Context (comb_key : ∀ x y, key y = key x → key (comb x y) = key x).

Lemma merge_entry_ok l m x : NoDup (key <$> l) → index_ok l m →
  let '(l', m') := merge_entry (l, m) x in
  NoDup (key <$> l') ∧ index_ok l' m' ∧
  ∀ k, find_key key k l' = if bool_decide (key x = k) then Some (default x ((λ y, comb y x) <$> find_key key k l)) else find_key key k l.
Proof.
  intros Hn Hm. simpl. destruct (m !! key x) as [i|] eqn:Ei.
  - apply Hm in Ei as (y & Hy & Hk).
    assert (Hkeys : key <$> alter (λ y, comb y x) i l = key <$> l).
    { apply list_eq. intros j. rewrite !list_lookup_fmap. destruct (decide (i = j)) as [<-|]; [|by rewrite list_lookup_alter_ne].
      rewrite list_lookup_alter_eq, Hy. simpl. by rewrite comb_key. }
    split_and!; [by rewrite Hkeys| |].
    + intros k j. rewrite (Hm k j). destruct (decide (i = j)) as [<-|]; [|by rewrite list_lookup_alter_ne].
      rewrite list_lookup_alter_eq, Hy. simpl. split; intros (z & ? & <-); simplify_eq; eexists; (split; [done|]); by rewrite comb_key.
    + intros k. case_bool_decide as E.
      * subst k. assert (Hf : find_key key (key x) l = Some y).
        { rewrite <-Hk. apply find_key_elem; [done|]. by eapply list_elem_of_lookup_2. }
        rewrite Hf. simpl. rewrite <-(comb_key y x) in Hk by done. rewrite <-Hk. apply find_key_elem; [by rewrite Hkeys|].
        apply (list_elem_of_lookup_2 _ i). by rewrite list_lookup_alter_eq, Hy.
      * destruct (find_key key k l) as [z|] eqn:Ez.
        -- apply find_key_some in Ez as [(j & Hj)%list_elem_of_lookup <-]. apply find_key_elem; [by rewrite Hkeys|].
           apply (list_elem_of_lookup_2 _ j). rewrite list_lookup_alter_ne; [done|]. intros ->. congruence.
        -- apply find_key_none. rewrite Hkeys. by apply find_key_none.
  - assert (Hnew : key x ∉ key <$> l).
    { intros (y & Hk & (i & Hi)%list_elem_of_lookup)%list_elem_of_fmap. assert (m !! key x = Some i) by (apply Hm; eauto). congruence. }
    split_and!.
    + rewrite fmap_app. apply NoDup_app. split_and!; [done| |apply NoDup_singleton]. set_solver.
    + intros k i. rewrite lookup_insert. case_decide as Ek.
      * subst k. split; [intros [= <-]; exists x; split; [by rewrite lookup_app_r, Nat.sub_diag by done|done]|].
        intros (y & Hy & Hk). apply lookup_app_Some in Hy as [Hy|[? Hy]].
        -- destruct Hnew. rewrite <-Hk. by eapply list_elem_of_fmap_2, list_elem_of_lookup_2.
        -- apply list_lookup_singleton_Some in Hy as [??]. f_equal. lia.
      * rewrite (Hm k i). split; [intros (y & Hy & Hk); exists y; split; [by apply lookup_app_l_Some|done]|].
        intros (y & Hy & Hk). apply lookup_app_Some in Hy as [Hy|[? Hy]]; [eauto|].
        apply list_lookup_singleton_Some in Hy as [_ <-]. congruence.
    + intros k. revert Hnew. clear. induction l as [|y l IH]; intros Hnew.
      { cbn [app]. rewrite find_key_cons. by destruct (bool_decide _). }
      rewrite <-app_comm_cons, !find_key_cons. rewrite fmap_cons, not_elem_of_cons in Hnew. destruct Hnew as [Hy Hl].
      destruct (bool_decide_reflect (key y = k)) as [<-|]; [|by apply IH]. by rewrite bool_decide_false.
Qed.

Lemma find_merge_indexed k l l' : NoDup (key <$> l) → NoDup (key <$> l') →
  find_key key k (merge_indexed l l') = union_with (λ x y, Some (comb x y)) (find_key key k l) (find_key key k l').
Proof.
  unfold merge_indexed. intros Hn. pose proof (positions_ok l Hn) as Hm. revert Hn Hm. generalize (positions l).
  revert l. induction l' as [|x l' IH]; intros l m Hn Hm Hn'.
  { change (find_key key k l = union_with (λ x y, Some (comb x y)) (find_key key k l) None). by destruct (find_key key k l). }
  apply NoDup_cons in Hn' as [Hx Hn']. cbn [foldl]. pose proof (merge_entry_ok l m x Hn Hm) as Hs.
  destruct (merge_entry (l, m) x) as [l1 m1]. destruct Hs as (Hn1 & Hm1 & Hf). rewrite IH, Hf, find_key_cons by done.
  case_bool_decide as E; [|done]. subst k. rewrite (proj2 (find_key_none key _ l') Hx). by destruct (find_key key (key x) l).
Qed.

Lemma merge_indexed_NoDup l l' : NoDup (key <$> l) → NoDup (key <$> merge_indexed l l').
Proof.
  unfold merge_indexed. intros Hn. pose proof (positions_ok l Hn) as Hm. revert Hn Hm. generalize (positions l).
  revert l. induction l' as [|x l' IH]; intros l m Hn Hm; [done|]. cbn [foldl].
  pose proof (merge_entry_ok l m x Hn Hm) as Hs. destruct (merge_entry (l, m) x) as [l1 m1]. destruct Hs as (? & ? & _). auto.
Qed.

+ + + + +

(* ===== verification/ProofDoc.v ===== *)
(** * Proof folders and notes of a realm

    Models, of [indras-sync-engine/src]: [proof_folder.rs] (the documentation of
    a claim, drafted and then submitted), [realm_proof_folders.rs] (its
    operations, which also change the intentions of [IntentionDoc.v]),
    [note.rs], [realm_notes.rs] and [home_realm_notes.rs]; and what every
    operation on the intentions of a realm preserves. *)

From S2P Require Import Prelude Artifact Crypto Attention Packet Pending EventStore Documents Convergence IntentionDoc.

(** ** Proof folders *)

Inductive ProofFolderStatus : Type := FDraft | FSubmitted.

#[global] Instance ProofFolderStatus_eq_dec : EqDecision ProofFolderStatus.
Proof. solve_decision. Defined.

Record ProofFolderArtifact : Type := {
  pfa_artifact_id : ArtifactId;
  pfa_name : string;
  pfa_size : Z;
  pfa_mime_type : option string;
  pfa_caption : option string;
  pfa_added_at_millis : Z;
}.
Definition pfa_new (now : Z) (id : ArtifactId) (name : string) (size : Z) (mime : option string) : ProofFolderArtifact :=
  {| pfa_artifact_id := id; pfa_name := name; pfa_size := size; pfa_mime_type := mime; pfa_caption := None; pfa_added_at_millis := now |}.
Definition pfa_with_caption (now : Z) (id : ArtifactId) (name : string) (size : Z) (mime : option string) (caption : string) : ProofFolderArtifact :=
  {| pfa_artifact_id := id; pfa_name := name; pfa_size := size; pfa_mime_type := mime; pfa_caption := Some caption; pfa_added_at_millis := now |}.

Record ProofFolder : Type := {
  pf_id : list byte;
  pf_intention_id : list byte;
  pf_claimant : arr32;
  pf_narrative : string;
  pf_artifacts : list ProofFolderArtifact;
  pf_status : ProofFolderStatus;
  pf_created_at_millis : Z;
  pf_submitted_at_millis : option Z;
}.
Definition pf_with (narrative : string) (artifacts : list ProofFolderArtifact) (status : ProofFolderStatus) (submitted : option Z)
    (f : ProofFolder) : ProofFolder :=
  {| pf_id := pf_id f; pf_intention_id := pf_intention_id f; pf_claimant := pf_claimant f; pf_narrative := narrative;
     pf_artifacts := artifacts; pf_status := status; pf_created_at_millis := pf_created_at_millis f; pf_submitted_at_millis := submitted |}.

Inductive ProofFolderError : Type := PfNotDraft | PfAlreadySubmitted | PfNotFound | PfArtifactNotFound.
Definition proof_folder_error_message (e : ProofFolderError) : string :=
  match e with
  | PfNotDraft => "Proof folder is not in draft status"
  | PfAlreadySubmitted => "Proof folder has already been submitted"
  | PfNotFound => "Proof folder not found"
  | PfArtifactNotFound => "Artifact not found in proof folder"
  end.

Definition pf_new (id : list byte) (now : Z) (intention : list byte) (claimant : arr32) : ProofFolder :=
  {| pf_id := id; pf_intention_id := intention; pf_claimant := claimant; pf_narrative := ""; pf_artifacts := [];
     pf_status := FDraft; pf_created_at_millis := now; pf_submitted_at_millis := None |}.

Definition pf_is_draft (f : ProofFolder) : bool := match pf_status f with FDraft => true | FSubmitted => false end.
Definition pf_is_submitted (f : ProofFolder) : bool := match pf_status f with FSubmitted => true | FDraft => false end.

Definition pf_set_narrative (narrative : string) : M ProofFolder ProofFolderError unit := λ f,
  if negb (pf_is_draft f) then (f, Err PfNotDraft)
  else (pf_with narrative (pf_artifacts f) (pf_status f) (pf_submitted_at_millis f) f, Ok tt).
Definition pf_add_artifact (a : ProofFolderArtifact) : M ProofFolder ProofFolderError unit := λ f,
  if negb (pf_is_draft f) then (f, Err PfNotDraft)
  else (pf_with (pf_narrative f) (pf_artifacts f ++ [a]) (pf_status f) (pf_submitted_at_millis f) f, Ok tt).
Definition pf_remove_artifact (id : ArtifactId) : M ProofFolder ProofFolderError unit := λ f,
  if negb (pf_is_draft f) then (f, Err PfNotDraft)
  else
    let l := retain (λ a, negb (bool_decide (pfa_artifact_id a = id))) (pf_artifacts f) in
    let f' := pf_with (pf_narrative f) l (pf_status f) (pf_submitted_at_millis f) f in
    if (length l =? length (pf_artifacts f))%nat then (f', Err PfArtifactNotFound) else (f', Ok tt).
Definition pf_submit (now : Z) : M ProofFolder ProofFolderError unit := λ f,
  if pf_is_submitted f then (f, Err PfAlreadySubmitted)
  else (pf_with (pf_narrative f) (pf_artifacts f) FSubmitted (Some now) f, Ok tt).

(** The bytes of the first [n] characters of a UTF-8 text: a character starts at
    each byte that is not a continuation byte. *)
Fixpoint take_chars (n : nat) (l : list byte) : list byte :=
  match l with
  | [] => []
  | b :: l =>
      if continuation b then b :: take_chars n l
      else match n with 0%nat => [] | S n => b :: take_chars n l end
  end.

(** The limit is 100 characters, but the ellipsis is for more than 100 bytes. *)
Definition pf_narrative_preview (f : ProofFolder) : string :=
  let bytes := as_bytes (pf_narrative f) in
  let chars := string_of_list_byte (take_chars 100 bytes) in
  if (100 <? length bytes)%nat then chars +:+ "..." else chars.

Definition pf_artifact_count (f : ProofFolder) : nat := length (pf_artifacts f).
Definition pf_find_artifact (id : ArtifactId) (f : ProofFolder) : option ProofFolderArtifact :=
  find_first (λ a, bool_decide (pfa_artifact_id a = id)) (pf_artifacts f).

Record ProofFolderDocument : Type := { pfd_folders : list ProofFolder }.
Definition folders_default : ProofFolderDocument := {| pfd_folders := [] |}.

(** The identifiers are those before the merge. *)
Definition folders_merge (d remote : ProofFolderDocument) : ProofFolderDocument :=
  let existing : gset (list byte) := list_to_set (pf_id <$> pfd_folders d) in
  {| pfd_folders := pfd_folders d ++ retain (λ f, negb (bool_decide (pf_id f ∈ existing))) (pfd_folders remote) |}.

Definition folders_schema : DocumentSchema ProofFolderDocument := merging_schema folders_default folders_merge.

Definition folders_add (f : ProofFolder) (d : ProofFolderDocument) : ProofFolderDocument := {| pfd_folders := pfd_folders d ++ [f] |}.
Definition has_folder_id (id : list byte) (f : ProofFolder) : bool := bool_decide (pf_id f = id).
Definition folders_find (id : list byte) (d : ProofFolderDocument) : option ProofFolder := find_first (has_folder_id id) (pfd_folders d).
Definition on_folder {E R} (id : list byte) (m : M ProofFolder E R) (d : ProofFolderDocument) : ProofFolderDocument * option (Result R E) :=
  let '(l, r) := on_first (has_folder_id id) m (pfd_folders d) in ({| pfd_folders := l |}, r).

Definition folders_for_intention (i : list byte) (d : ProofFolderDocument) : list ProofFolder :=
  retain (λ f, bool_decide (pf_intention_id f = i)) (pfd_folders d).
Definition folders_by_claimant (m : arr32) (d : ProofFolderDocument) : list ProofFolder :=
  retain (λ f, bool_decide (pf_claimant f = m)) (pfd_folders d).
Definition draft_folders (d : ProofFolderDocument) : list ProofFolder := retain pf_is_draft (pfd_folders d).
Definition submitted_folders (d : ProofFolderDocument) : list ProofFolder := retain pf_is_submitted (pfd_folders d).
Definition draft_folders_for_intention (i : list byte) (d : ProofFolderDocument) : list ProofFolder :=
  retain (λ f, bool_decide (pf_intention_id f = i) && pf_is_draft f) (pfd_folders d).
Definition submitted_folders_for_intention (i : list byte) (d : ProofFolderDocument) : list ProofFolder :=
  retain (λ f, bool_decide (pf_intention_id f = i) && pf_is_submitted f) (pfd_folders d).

+ + + + +

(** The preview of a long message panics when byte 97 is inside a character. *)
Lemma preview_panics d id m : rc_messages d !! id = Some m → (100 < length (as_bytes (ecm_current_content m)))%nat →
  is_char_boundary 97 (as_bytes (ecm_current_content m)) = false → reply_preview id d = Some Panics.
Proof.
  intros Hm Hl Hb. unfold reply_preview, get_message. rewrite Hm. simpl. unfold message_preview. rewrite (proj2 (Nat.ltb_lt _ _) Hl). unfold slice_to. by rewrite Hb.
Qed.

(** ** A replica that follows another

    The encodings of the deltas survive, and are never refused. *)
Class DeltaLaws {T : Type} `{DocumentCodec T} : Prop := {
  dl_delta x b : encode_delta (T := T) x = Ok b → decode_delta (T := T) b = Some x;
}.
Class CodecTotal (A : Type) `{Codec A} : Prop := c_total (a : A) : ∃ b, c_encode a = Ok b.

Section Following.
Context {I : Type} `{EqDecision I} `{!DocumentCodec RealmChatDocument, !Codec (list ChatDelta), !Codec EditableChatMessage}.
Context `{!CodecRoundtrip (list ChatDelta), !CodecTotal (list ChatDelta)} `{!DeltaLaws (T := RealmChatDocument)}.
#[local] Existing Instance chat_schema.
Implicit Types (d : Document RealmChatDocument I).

+ + + + +

▶ [Assignment]: Lines wanted from the listing above: the line with "Definition submitted_folders (d" up to and including the line with "pf_is_submitted f) (pfd_folders d).". Please write them out exactly, adding nothing else.

▶ [Response area]:
Definition submitted_folders (d : ProofFolderDocument) : list ProofFolder := retain pf_is_submitted (pfd_folders d).
Definition draft_folders_for_intention (i : list byte) (d : ProofFolderDocument) : list ProofFolder :=
  retain (λ f, bool_decide (pf_intention_id f = i) && pf_is_draft f) (pfd_folders d).
Definition submitted_folders_for_intention (i : list byte) (d : ProofFolderDocument) : list ProofFolder :=
  retain (λ f, bool_decide (pf_intention_id f = i) && pf_is_submitted f) (pfd_folders d).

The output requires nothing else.